# [Exercise objective]
From the line that contains "intros Ht Hk." through the line that contains "s_ps_tx_buf s' = s_ps_tx_buf", output every line of the listing below exactly and leave out all the rest.

# [Listed entries]
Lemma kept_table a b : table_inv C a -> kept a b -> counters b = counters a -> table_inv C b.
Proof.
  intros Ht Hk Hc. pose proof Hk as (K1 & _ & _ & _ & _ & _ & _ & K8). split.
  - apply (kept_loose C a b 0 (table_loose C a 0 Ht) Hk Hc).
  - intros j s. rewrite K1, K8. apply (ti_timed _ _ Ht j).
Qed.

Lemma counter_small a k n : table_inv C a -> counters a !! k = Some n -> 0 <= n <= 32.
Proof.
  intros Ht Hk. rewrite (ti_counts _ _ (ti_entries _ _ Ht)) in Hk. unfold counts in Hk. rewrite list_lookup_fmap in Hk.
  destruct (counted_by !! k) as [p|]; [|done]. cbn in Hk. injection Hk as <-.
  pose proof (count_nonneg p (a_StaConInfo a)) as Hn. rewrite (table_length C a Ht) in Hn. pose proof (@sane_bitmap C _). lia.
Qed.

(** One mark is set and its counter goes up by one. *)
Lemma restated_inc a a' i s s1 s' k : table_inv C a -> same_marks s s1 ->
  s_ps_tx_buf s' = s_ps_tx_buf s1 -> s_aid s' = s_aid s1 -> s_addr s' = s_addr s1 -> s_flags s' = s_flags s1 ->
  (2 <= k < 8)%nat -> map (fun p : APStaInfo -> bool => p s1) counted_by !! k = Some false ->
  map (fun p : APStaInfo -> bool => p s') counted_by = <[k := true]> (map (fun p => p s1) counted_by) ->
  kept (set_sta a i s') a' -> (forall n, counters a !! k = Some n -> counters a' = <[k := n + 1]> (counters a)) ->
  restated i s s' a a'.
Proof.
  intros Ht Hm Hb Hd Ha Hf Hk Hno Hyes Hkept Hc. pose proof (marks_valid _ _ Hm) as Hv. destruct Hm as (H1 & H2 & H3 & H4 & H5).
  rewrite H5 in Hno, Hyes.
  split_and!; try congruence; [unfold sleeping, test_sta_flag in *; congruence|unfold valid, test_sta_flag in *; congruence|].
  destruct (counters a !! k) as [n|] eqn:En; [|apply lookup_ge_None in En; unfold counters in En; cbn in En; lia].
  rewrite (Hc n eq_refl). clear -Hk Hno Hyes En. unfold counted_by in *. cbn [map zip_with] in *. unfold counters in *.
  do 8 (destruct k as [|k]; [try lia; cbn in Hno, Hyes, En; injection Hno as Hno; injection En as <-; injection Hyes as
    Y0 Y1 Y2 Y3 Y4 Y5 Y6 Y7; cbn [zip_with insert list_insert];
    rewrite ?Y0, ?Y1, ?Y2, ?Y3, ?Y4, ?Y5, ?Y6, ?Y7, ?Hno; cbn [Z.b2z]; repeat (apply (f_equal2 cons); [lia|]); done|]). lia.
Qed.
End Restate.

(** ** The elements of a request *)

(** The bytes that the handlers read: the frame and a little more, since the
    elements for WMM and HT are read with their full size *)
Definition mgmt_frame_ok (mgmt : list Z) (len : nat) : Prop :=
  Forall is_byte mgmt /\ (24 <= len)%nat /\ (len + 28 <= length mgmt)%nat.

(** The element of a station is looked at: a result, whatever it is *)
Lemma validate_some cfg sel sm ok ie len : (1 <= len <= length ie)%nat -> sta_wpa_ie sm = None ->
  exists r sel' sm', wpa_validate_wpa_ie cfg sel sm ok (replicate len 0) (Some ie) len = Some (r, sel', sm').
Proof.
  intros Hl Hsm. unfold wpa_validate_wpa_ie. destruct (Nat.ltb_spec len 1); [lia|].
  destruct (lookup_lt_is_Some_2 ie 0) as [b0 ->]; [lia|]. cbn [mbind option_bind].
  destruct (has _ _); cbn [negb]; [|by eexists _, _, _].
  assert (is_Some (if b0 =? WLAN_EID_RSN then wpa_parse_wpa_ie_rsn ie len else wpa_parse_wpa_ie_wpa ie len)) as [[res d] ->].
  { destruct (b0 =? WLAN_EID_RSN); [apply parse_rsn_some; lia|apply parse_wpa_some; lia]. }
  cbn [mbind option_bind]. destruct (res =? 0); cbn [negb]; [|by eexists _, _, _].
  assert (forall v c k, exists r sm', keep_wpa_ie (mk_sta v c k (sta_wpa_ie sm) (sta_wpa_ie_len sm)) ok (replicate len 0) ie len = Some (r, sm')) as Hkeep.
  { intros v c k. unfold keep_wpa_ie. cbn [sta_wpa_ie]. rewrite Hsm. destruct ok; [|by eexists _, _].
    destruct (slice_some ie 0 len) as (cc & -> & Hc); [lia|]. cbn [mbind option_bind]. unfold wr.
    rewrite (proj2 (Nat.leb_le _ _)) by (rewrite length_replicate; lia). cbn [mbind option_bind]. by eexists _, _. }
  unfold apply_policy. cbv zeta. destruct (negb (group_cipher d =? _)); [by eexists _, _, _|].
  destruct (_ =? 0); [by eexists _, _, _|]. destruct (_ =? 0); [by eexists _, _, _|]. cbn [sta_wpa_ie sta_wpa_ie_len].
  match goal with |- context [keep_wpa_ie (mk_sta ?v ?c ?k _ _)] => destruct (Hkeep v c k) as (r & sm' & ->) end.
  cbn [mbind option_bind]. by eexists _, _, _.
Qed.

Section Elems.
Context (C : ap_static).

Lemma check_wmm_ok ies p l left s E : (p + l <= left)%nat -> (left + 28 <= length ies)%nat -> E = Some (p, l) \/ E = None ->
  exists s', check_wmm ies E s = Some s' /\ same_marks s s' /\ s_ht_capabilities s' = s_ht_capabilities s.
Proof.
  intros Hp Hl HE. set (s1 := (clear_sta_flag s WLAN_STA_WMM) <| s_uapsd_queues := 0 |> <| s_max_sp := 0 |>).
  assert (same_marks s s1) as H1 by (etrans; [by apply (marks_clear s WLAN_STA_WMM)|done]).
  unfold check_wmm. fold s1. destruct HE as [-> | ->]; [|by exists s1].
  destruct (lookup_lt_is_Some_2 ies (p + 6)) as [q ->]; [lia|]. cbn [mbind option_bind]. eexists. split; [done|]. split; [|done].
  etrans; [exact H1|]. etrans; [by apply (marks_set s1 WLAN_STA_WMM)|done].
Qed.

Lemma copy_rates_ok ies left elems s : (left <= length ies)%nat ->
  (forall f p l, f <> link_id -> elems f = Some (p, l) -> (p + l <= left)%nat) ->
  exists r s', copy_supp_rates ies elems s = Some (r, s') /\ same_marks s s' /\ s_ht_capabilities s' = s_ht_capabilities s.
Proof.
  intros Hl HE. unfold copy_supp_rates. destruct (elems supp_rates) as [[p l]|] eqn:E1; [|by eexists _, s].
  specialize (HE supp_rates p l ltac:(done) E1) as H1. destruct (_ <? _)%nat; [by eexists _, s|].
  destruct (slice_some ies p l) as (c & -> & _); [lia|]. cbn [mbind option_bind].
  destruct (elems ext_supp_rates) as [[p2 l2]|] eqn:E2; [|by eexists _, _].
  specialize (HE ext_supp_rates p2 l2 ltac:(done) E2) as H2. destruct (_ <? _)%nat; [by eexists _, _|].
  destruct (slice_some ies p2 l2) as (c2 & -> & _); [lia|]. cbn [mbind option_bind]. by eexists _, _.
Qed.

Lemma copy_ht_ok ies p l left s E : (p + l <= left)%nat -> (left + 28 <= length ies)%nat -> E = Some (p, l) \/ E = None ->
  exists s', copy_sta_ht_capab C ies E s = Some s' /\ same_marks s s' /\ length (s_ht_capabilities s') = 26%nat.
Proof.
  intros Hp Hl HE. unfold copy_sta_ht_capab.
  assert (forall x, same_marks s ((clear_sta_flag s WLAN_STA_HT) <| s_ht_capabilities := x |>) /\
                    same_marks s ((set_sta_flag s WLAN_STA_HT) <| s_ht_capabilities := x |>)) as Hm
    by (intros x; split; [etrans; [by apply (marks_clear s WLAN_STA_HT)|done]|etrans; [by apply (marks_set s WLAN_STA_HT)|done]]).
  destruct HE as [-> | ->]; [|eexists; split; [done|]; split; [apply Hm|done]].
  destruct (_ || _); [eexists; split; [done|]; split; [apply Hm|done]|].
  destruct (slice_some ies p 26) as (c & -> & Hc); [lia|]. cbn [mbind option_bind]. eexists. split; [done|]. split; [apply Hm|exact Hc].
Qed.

# [Reply to the exercise]
  intros Ht Hk. rewrite (ti_counts _ _ (ti_entries _ _ Ht)) in Hk. unfold counts in Hk. rewrite list_lookup_fmap in Hk.
  destruct (counted_by !! k) as [p|]; [|done]. cbn in Hk. injection Hk as <-.
  pose proof (count_nonneg p (a_StaConInfo a)) as Hn. rewrite (table_length C a Ht) in Hn. pose proof (@sane_bitmap C _). lia.
Qed.

(** One mark is set and its counter goes up by one. *)
Lemma restated_inc a a' i s s1 s' k : table_inv C a -> same_marks s s1 ->
  s_ps_tx_buf s' = s_ps_tx_buf s1 -> s_aid s' = s_aid s1 -> s_addr s' = s_addr s1 -> s_flags s' = s_flags s1 ->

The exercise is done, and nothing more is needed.